§ **WHAT YOU NEED TO DO**
Set down exactly the lines below, starting at the one that contains "[] => defaultOpenAIEndpointCapabilities" and ending at the one that contains "then fld extra", with both of those lines included and nothing else.

(EXTRACTED RECORDS begins)

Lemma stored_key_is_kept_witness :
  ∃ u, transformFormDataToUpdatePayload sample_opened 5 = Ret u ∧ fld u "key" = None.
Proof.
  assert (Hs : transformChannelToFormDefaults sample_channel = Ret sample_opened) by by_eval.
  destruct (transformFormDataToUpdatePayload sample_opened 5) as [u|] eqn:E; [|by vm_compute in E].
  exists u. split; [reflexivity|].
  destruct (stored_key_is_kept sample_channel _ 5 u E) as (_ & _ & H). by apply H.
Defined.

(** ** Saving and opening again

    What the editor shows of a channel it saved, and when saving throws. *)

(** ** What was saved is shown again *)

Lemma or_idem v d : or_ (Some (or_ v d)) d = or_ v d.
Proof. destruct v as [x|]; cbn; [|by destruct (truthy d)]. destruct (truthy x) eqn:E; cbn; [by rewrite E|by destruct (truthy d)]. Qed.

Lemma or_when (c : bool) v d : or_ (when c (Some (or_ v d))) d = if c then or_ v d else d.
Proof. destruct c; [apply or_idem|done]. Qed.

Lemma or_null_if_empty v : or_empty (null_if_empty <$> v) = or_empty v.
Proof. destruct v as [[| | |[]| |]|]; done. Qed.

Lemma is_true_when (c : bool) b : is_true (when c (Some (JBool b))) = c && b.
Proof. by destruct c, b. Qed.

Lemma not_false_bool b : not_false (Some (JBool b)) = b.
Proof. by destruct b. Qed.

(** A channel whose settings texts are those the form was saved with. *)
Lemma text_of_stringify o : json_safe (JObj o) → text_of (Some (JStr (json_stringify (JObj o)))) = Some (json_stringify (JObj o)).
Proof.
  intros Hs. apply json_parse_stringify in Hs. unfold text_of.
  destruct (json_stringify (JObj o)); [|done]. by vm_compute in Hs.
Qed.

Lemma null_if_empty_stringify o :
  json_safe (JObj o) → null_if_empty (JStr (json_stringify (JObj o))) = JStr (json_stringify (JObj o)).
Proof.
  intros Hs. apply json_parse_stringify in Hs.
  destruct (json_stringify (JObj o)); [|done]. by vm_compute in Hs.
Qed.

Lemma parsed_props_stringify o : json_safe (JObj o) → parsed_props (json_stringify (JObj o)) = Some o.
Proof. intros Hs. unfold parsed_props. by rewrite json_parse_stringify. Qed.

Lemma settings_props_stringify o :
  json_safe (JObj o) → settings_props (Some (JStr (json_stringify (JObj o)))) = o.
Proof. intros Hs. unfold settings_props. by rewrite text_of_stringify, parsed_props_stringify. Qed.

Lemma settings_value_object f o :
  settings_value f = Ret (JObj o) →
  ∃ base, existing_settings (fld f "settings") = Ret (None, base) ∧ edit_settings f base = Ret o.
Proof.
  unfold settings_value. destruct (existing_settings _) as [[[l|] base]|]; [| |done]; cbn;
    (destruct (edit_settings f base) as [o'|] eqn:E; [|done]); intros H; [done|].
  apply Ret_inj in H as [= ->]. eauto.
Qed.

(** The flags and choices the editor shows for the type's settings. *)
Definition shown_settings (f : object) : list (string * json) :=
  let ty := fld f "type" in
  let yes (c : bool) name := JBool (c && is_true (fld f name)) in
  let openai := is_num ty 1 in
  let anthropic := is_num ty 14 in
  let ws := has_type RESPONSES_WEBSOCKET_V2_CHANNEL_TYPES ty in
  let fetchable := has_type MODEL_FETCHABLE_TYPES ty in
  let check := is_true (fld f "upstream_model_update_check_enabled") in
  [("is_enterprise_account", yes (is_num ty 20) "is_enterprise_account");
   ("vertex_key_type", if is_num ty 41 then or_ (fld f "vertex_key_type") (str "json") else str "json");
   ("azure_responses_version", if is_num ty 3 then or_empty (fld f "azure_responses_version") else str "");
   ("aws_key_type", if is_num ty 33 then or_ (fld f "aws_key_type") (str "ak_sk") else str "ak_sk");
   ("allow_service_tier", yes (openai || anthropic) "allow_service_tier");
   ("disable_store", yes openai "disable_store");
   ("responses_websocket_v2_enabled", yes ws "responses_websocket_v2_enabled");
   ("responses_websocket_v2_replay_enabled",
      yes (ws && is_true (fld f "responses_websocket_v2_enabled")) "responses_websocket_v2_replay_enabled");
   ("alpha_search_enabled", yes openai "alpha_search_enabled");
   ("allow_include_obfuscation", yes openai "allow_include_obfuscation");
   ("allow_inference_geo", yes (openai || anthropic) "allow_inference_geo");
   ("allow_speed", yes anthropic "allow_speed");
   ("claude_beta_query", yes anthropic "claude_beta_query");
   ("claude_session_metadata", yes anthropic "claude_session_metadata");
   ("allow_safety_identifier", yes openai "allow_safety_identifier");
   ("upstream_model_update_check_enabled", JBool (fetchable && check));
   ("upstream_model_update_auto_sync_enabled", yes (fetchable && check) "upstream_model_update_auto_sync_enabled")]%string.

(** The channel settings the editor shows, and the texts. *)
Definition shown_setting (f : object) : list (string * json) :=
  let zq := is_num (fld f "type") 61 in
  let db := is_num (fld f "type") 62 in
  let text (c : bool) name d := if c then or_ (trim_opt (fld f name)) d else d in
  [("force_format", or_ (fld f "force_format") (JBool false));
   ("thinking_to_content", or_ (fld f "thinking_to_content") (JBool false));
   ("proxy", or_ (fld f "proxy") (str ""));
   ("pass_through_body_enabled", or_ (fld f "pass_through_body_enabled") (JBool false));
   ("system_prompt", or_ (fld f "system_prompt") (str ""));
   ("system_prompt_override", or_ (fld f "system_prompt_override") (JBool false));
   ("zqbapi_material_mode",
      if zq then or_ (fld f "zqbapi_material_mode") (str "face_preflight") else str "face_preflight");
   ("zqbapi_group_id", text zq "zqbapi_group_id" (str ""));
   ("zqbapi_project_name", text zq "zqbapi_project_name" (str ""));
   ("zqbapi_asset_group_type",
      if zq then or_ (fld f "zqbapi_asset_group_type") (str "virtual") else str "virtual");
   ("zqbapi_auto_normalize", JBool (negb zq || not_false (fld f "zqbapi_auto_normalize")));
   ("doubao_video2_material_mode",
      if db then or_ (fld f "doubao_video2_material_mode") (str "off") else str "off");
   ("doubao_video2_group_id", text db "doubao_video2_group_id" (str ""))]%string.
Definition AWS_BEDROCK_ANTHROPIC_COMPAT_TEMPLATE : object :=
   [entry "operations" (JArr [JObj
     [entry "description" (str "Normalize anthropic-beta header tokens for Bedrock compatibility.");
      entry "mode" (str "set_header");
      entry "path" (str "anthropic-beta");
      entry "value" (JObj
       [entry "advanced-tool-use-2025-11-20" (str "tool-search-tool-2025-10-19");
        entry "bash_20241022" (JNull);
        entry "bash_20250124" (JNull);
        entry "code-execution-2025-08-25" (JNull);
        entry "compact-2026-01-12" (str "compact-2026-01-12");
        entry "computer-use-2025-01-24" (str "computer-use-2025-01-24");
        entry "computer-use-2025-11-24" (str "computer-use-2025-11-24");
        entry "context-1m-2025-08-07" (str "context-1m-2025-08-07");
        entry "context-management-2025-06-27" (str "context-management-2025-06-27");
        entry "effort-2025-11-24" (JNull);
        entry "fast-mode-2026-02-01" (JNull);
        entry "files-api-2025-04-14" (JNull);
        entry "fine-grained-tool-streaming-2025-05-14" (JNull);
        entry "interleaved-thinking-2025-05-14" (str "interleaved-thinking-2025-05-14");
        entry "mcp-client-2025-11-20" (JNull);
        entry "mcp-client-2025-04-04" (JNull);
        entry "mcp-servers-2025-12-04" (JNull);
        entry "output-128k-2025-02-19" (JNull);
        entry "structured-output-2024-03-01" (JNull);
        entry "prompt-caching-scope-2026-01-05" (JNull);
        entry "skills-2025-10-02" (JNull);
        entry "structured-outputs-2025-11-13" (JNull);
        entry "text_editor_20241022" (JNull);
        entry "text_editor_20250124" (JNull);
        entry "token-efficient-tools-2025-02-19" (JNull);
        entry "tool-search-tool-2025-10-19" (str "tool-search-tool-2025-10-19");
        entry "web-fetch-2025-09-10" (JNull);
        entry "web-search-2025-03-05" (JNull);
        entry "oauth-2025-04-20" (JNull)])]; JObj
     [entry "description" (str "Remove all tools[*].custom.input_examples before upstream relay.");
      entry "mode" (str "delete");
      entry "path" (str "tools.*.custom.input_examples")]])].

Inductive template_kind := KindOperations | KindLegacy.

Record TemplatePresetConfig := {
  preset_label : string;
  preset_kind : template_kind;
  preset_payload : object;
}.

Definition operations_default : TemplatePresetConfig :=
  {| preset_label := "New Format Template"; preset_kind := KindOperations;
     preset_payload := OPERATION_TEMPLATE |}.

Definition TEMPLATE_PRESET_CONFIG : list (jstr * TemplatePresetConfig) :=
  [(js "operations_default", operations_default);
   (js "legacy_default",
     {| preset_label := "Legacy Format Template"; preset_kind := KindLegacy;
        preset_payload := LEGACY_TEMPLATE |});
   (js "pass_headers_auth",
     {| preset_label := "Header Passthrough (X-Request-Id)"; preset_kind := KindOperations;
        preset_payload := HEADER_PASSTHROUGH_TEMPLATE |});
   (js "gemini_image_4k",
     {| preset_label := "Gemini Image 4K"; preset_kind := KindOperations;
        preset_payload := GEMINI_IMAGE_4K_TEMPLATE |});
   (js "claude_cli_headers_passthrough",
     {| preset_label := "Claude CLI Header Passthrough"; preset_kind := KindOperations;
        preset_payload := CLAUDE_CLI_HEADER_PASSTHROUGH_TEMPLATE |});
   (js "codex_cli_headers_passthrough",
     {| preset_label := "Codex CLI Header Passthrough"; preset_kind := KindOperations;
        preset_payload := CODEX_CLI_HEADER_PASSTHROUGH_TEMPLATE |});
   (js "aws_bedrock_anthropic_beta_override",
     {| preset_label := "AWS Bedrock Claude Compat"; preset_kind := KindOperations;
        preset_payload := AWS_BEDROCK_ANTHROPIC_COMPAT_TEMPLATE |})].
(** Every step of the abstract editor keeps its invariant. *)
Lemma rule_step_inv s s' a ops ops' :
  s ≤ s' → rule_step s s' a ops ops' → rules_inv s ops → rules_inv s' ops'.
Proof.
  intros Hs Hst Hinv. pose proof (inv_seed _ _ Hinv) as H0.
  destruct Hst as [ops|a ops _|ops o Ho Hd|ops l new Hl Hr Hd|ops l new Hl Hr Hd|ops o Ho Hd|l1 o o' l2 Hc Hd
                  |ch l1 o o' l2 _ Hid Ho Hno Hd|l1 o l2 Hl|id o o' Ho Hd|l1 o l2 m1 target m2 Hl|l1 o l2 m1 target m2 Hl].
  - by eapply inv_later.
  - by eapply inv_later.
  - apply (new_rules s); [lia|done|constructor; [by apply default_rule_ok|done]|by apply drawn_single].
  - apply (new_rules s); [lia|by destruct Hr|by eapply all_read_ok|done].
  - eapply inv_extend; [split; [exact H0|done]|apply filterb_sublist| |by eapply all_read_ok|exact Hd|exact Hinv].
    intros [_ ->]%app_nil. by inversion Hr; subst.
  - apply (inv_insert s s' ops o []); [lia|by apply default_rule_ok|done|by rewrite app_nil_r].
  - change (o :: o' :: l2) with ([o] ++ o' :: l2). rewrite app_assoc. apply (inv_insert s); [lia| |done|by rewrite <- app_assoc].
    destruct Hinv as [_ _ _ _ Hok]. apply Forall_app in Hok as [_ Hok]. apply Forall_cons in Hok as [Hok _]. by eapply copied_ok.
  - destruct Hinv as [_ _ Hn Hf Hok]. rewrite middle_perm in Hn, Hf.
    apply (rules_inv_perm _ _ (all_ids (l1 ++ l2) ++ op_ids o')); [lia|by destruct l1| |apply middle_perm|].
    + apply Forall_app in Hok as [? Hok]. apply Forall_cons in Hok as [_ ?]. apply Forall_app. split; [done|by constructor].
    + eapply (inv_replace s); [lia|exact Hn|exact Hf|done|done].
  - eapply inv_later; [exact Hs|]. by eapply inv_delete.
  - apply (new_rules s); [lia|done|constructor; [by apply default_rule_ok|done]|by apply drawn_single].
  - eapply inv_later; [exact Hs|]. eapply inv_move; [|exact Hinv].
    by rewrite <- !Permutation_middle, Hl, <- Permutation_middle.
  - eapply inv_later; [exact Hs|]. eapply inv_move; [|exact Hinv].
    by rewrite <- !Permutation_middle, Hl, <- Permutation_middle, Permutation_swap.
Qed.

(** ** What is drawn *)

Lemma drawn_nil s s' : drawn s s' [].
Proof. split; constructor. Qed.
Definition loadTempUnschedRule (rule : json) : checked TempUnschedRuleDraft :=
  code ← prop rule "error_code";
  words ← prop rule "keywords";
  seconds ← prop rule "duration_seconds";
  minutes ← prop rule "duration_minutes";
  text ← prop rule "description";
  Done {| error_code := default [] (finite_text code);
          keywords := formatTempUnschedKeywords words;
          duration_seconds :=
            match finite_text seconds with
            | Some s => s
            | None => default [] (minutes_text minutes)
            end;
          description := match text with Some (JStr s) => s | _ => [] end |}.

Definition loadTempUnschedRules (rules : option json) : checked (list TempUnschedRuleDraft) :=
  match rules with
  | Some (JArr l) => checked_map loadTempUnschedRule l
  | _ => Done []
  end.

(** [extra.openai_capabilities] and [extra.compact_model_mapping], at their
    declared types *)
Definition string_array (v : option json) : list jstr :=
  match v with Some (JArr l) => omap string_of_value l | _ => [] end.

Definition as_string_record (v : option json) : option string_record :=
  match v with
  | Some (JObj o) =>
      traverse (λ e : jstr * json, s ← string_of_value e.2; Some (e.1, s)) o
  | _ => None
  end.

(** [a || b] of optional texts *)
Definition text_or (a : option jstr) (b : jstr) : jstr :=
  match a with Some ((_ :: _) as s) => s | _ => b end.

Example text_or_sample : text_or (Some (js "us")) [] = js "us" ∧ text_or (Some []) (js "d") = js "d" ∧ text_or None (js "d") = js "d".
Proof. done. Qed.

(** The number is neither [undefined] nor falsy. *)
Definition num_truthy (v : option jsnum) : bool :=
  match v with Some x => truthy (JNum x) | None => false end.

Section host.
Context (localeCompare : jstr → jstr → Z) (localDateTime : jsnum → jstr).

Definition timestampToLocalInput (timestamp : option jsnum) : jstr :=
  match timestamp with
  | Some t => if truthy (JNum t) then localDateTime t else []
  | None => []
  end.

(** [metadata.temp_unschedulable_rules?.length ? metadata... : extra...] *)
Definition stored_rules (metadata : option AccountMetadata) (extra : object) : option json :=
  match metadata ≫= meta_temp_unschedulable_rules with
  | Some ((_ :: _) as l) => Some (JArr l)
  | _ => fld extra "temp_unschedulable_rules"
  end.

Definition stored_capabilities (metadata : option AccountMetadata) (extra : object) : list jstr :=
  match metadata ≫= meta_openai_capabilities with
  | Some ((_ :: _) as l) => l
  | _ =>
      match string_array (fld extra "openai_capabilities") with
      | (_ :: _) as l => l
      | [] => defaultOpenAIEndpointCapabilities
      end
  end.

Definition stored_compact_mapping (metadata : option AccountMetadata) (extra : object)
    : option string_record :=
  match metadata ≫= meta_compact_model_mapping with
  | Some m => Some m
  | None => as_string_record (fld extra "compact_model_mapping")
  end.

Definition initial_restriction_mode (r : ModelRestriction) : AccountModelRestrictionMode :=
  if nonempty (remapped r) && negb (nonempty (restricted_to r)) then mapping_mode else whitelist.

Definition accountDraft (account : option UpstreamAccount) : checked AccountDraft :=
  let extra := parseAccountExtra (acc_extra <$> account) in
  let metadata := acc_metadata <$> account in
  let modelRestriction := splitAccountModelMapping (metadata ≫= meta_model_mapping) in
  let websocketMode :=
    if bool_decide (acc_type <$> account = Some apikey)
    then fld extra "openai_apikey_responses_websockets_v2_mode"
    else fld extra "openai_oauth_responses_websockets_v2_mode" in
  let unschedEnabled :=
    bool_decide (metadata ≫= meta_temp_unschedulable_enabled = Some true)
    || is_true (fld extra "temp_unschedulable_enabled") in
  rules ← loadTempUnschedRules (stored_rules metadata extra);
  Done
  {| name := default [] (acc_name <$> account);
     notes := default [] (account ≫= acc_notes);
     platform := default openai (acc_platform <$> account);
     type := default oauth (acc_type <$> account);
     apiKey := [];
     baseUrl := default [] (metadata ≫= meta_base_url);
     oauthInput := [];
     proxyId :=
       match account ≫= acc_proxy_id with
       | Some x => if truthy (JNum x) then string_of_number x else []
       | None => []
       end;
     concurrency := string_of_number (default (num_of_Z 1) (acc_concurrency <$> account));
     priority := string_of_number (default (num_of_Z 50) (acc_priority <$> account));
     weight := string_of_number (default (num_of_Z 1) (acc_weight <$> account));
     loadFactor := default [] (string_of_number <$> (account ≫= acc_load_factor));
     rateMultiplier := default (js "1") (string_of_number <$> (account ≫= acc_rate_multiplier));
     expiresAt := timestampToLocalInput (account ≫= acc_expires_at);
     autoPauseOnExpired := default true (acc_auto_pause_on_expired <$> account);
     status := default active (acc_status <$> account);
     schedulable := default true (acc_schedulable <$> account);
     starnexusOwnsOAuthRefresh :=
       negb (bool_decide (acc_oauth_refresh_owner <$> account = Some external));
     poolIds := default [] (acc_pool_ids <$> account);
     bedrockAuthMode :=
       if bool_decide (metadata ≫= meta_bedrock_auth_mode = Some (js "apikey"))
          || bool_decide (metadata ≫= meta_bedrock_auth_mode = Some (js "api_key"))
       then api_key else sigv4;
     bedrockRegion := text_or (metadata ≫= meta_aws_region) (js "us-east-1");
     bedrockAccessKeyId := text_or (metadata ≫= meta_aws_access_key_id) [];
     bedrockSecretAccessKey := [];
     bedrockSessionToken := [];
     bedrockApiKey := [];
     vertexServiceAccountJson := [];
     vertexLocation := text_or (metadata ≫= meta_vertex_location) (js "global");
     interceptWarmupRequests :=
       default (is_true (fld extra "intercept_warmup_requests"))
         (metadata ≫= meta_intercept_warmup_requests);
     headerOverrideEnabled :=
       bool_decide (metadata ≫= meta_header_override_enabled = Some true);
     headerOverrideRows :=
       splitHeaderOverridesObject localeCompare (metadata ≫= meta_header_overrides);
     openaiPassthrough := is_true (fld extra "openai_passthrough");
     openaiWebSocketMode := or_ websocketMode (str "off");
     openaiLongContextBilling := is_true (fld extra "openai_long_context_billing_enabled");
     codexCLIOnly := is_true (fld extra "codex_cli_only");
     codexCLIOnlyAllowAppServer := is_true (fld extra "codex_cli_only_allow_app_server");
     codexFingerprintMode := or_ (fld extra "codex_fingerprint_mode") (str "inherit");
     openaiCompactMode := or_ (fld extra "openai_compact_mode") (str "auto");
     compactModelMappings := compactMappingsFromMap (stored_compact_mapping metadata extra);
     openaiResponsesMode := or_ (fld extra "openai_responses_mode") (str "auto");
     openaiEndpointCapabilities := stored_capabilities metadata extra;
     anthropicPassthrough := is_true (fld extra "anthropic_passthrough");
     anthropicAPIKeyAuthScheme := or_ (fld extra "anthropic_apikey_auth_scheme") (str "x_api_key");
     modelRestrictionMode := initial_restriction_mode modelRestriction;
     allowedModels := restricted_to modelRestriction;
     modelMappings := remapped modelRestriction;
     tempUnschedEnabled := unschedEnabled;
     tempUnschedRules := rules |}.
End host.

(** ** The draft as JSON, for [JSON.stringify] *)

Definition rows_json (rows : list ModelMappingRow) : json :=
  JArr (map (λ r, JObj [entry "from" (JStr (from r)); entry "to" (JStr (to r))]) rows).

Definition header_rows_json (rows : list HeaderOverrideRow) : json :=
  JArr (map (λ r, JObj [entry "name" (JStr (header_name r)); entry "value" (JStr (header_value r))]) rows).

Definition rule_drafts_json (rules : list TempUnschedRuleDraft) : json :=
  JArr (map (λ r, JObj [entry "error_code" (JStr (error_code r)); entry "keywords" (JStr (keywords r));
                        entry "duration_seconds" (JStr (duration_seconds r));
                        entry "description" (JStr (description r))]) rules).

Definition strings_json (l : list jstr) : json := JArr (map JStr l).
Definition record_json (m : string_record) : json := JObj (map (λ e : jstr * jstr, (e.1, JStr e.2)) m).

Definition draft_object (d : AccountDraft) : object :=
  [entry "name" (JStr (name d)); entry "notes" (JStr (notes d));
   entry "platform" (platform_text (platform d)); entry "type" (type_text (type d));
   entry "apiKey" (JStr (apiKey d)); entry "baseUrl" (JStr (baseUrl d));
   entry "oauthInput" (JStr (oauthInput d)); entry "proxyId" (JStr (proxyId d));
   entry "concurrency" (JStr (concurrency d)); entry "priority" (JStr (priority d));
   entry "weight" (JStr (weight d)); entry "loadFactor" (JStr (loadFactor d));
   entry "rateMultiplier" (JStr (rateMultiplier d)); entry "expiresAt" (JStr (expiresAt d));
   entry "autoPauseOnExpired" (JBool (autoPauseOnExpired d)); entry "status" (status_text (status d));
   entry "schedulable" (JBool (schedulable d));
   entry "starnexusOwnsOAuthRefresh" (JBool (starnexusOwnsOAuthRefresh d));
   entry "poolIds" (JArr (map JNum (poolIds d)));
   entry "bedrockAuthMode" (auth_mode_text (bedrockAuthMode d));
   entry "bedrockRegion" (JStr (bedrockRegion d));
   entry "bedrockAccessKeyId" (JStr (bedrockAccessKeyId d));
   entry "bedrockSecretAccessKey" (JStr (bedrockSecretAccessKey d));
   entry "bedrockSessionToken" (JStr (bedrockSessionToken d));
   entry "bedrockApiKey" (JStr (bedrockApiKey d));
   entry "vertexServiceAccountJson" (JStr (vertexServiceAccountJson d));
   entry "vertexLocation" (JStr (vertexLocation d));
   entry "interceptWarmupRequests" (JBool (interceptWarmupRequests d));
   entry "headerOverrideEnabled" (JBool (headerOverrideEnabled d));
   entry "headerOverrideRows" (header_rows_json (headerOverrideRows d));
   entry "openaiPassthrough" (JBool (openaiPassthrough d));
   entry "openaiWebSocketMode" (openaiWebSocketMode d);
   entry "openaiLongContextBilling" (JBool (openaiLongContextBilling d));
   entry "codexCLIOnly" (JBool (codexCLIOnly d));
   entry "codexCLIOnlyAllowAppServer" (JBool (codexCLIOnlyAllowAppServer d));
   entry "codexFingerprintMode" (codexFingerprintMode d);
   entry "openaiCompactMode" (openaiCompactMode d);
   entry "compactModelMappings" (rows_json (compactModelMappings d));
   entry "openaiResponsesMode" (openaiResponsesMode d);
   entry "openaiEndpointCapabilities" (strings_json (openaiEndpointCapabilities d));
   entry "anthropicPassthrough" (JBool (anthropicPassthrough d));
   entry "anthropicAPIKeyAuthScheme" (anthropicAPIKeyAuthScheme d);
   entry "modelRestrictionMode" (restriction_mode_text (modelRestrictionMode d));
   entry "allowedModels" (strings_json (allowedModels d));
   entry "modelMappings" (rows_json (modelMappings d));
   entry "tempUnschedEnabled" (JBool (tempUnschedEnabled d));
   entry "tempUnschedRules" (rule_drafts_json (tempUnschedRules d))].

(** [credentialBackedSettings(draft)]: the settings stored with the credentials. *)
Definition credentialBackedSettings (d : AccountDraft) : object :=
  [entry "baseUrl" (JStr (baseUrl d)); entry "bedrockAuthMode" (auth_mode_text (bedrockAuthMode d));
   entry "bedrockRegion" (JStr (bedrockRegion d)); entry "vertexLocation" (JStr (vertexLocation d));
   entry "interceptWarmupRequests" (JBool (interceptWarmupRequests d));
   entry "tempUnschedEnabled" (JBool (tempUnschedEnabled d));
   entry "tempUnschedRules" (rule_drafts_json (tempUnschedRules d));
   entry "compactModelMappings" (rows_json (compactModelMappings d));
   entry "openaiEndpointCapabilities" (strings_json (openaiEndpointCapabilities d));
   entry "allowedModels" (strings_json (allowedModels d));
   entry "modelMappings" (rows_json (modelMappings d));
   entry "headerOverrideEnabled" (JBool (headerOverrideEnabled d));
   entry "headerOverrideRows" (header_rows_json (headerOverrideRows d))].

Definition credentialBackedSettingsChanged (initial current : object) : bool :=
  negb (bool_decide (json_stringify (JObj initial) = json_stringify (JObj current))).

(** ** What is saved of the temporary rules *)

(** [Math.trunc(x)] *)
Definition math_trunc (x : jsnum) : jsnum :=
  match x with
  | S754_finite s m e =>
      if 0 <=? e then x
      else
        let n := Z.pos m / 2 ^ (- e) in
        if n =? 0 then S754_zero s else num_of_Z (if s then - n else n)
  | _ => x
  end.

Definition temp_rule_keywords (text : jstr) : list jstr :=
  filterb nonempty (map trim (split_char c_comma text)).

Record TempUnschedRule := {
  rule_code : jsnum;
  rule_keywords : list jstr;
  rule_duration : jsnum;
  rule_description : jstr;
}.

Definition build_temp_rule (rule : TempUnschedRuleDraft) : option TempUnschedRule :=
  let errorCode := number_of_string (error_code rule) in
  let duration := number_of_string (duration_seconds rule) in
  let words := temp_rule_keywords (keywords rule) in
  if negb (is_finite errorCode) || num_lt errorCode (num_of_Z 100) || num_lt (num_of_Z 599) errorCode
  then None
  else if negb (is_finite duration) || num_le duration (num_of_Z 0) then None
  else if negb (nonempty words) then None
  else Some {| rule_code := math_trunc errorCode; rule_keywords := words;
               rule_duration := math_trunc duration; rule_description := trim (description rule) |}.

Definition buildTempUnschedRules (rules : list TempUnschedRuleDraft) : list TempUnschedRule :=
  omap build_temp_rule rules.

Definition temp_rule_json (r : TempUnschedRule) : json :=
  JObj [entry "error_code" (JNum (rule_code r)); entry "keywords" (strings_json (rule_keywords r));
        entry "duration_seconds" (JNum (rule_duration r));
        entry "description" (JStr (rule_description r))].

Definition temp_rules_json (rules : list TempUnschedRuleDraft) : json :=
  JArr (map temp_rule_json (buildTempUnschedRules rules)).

(EXTRACTED RECORDS ends)

§ **ANSWER TO THIS EXERCISE**
      | [] => defaultOpenAIEndpointCapabilities
      end
  end.

Definition stored_compact_mapping (metadata : option AccountMetadata) (extra : object)
    : option string_record :=
  match metadata ≫= meta_compact_model_mapping with
  | Some m => Some m
  | None => as_string_record (fld extra "compact_model_mapping")
  end.

Definition initial_restriction_mode (r : ModelRestriction) : AccountModelRestrictionMode :=
  if nonempty (remapped r) && negb (nonempty (restricted_to r)) then mapping_mode else whitelist.

Definition accountDraft (account : option UpstreamAccount) : checked AccountDraft :=
  let extra := parseAccountExtra (acc_extra <$> account) in
  let metadata := acc_metadata <$> account in
  let modelRestriction := splitAccountModelMapping (metadata ≫= meta_model_mapping) in
  let websocketMode :=
    if bool_decide (acc_type <$> account = Some apikey)
    then fld extra "openai_apikey_responses_websockets_v2_mode"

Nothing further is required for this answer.